Meta Unveils Llama 3, the Most Powerful Open Source Model Yet

Meta unveils new Llama 3 model trained on a dataset seven times larger than the one used to build Llama 2

Ben Wodecki, Jr. Editor

April 19, 2024

5 Min Read
A digital drawing of a white and brown llama stood in a green field next to a giant blue number three
AI Business via ChatGPT

At a Glance

  • Meta's new Llama 3 claims AI performance crown as the "most capable" open source model yet.
  • The company unveils state-of-the-art 8B and 70B parameter versions of its Llama language model.
  • The new models boast architectural innovations and pretraining improvements powering superior performance.

Meta has unleashed Llama 3, its next-generation open-source language model that establishes new performance heights in reasoning, code generation and instruction following.

The company is touting Llama 3 as "the most capable openly available” large language model to date, outclassing offerings from rivals like Google and Anthropic at similar scales.

The Llama series of large language models is among the most important in the AI space, powering many applications and forming the basis for models developers have built upon including Vicuna and Alpaca.
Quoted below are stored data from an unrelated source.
(** * z21-gateway: a model of [gateway.go] and the properties of its
      reachability monitor, subscription arming and command dispatcher.

    The gateway bridges one Z21 device connection to a NATS bus.  The
    functions of [gateway.go] are embedded as programs of a small
    interaction monad ([Prog]): every call that leaves the gateway (the
    device round trip, a bus publish, the clock, the logger, the semaphore
    and the transition channel) is an event whose answer comes from the
    environment.  The per-message workers of the command dispatcher are
    then run concurrently by an interleaving step function.

    Covered: [checkReachability], [doHeartbeatCheck], [subscribeBroadcast],
    the receive branch of [monitorOnlineStatus], [doCmdRequest],
    [handleError], [handleRequest] and [handleCmdMessage], with the message
    structs and their JSON tags; then [publishEvent], the three loops with
    [Start] and [Stop] as a runtime of interleaved steps, and [LoadConfig]
    with [getenv].  [main] is not modelled.  The [z21], [encoding/json],
    [zerolog], [time], [context] and [flag] libraries are modelled as far as
    these functions use them. *)

From Stdlib Require Import ZArith NArith Ascii String DecimalString.
From stdpp Require Import base tactics option list strings gmap.

Open Scope string_scope.

(** ** Constants of [gateway.go] *)

(** [time.Duration] counts nanoseconds. *)
Definition Duration := Z.
Definition Millisecond : Duration := 1000000%Z.
Definition Second : Duration := (1000 * Millisecond)%Z.

Definition HeartbeatInterval : Duration := (20 * Second)%Z.
Definition RequestTimeout : Duration := (500 * Millisecond)%Z.
Definition MaxConcurrentCommands : nat := 4.

(** ** Contexts

    [g.ctx] is the cancellable context made by [NewGateway]; it carries no
    deadline of its own.  [context.Background()] is never cancelled. *)
Inductive Context : Type :=
  | Background
  | GatewayCtx
  | WithTimeout (parent : Context) (d : Duration).

(** The time a call under the context may take, if bounded. *)
Fixpoint timeoutOf (c : Context) : option Duration :=
  match c with
  | Background => None
  | GatewayCtx => None
  | WithTimeout p d =>
      match timeoutOf p with
      | Some d' => Some (Z.min d d')
      | None => Some d
      end
  end.

(** Whether cancelling [g.ctx] reaches a call made under the context. *)
Fixpoint cancellable (c : Context) : bool :=
  match c with
  | Background => false
  | GatewayCtx => true
  | WithTimeout p _ => cancellable p
  end.

(** ** [fmt] and [time] as the gateway uses them *)

(** [fmt.Sprintf("%d", n)] for an unsigned integer. *)
Definition fmt_d (n : N) : string := NilZero.string_of_uint (N.to_uint n).

(** Decimal digits of [n], left-padded with zeros to [width]. *)
Definition pad (width : nat) (n : Z) : string :=
  let s := fmt_d (Z.to_N n) in
  String.concat "" (replicate (width - String.length s) "0") +:+ s.

(** An instant with the zone offset (seconds east of UTC) it is shown in. *)
Record Time : Type := { unixSec : Z; zoneOffset : Z }.

Definition UTC (t : Time) : Time := {| unixSec := unixSec t; zoneOffset := 0 |}.

(** Days since 1970-01-01 to (year, month, day) in the proleptic Gregorian
    calendar. *)
Definition civil_from_days (days : Z) : Z * Z * Z :=
  let z := (days + 719468)%Z in
  let era := (z / 146097)%Z in
  let doe := (z - era * 146097)%Z in
  let yoe := ((doe - doe / 1460 + doe / 36524 - doe / 146096) / 365)%Z in
  let doy := (doe - (365 * yoe + yoe / 4 - yoe / 100))%Z in
  let mp := ((5 * doy + 2) / 153)%Z in
  let d := (doy - (153 * mp + 2) / 5 + 1)%Z in
  let m := (if (mp <? 10)%Z then mp + 3 else mp - 9)%Z in
  let y := (yoe + era * 400 + (if (m <=? 2)%Z then 1 else 0))%Z in
  (y, m, d).

(** The zone suffix of layout [Z07:00]. *)
Definition zoneSuffix (off : Z) : string :=
  if (off =? 0)%Z then "Z"
  else
    let a := Z.abs off in
    (if (off <? 0)%Z then "-" else "+")
      +:+ pad 2 (a / 3600) +:+ ":" +:+ pad 2 ((a / 60) mod 60).

(** [t.Format(time.RFC3339)], layout [2006-01-02T15:04:05Z07:00]. *)
Definition Format_RFC3339 (t : Time) : string :=
  let wall := (unixSec t + zoneOffset t)%Z in
  let secs := (wall mod 86400)%Z in
  let '(y, m, d) := civil_from_days (wall / 86400) in
  pad 4 y +:+ "-" +:+ pad 2 m +:+ "-" +:+ pad 2 d +:+ "T"
    +:+ pad 2 (secs / 3600) +:+ ":" +:+ pad 2 ((secs / 60) mod 60)
    +:+ ":" +:+ pad 2 (secs mod 60) +:+ zoneSuffix (zoneOffset t).

(** ** Device messages and errors

    [z21.Serializable] values.  The gateway looks inside a message in one
    place only (the type assertion to [*z21.SerialNumber]); the content of
    the other message types is kept as opaque text. *)
Inductive Serializable : Type :=
  | SerialNumber (sn : N)
  | BroadcastFlags (flags : Z)
  | CanDetector (body : string)
  | OtherMessage (kind body : string).

(** A Go [error] value is its message; the nil error is [None]. *)
Definition error : Type := string.

Inductive result (A : Type) : Type :=
  | Ok_ (a : A)
  | Err_ (e : error).
Arguments Ok_ {A} a.
Arguments Err_ {A} e.

(** What [zc.SendRcv] returns: the pair [(msg, err)], either of which may
    be nil. *)
Definition DeviceResult : Type := option Serializable * option error.

(** ** JSON documents and [encoding/json] on the gateway's structs *)

#[warnings="-register-all"]
Inductive json : Type :=
  | JNull
  | JBool (b : bool)
  | JString (s : string)
  | JNumber (z : Z)
  | JObject (members : list (string * json)).

Definition keys (j : json) : list string :=
  match j with
  | JObject ms => ms.*1
  | _ => []
  end.

Definition member (k : string) (j : json) : option json :=
  match j with
  | JObject ms => snd <$> List.find (fun m => String.eqb (fst m) k) ms
  | _ => None
  end.

(** What the gateway takes from the [z21] library and from [encoding/json]
    on the library's message types. *)
Class Z21Library : Type := {
  (** broadcast categories and [z21.Mask32] *)
  SYSTEM_UPDATES : Z;
  CAN_DETECTOR_UPDATES : Z;
  Mask32 : Z -> Z;
  (** [json.Unmarshal(data, &z21.CanDetector{})]: the decoded content, or
      the decoding error *)
  unmarshalCanDetector : string -> result string;
  (** [json.Marshal] of a device message *)
  marshalSerializable : Serializable -> result json;
}.

(** [strings.Split(s, sep)] for a one-byte separator. *)
Fixpoint split_on (sep : ascii) (s : string) : list string :=
  match s with
  | EmptyString => [EmptyString]
  | String c r =>
      let parts := split_on sep r in
      if Ascii.eqb c sep then EmptyString :: parts
      else match parts with
           | p :: ps => String c p :: ps
           | [] => [String c EmptyString]
           end
  end.

(** [parseTag]: the name before the first comma, and the options after. *)
Definition parseTag (tag : string) : string * list string :=
  match split_on ","%char tag with
  | name :: opts => (name, opts)
  | [] => (EmptyString, [])
  end.

Definition tagPunctuation : string := "!#$%&()*+-./:;<=>?@[]^_{|}~ ".

Fixpoint contains_char (c : ascii) (s : string) : bool :=
  match s with
  | EmptyString => false
  | String d r => Ascii.eqb c d || contains_char c r
  end.

Definition is_letter_or_digit (c : ascii) : bool :=
  let n := Ascii.N_of_ascii c in
  ((65 <=? n) && (n <=? 90) || (97 <=? n) && (n <=? 122)
   || (48 <=? n) && (n <=? 57))%N.

Fixpoint all_chars (p : ascii -> bool) (s : string) : bool :=
  match s with
  | EmptyString => true
  | String c r => p c && all_chars p r
  end.

(** [isValidTag], on ASCII names (the tags of [gateway.go] are ASCII). *)
Definition isValidTag (s : string) : bool :=
  negb (String.eqb s "")
  && all_chars (fun c => contains_char c tagPunctuation || is_letter_or_digit c) s.

(** The JSON key of a struct field and whether it is [omitempty]; [None]
    for a field tagged ["-"]. *)
Definition fieldKey (goName tag : string) : option (string * bool) :=
  if String.eqb tag "-" then None
  else
    let '(name, opts) := parseTag tag in
    let name := if isValidTag name then name else goName in
    Some (name, bool_decide ("omitempty" ∈ opts)).

(** The field values [gateway.go] marshals. *)
Inductive GoValue : Type :=
  | VBool (b : bool)
  | VString (s : string)
  | VIface (v : option Serializable).

Record StructField : Type := { goName : string; tag : string; val : GoValue }.

Definition isEmptyValue (v : GoValue) : bool :=
  match v with
  | VBool b => negb b
  | VString s => String.eqb s ""
  | VIface None => true
  | VIface (Some _) => false
  end.

Section Marshal.
Context `{lib : Z21Library}.

Definition encodeValue (v : GoValue) : result json :=
  match v with
  | VBool b => Ok_ (JBool b)
  | VString s => Ok_ (JString s)
  | VIface None => Ok_ JNull
  | VIface (Some m) => marshalSerializable m
  end.

Fixpoint marshalFields (fs : list StructField) : result (list (string * json)) :=
  match fs with
  | [] => Ok_ []
  | f :: rest =>
      match fieldKey (goName f) (tag f) with
      | None => marshalFields rest
      | Some (key, omitempty) =>
          if omitempty && isEmptyValue (val f) then marshalFields rest
          else
            match encodeValue (val f) with
            | Err_ e => Err_ e
            | Ok_ j =>
                match marshalFields rest with
                | Err_ e => Err_ e
                | Ok_ ms => Ok_ ((key, j) :: ms)
                end
            end
      end
  end.

(** [json.Marshal] of a struct given by its fields in declaration order. *)
Definition json_Marshal (fs : list StructField) : result json :=
  match marshalFields fs with
  | Ok_ ms => Ok_ (JObject ms)
  | Err_ e => Err_ e
  end.
End Marshal.

(** ** The message structs of [gateway.go] *)

Module StatusMsg.
Record t : Type := { Reachable : bool; Serial : string; TS : string }.

Definition fields (s : t) : list StructField :=
  [ {| goName := "Reachable"; tag := "reachable"; val := VBool (Reachable s) |};
    {| goName := "Serial"; tag := "serial:omitempty"; val := VString (Serial s) |};
    {| goName := "TS"; tag := "ts"; val := VString (TS s) |} ].
End StatusMsg.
“This next generation of Llama demonstrates state-of-the-art performance on a wide range of industry benchmarks and offers new capabilities, including improved reasoning,” according to Meta’s announcement.

The new models understand language nuances and can handle complex tasks like translation and dialogue generation.

Meta boosted the model’s scalability and performance allowing Llama 3 to handle multi-step tasks. The Facebook parent company boasted that the model “drastically elevates capabilities” like reasoning, code generation and instruction following.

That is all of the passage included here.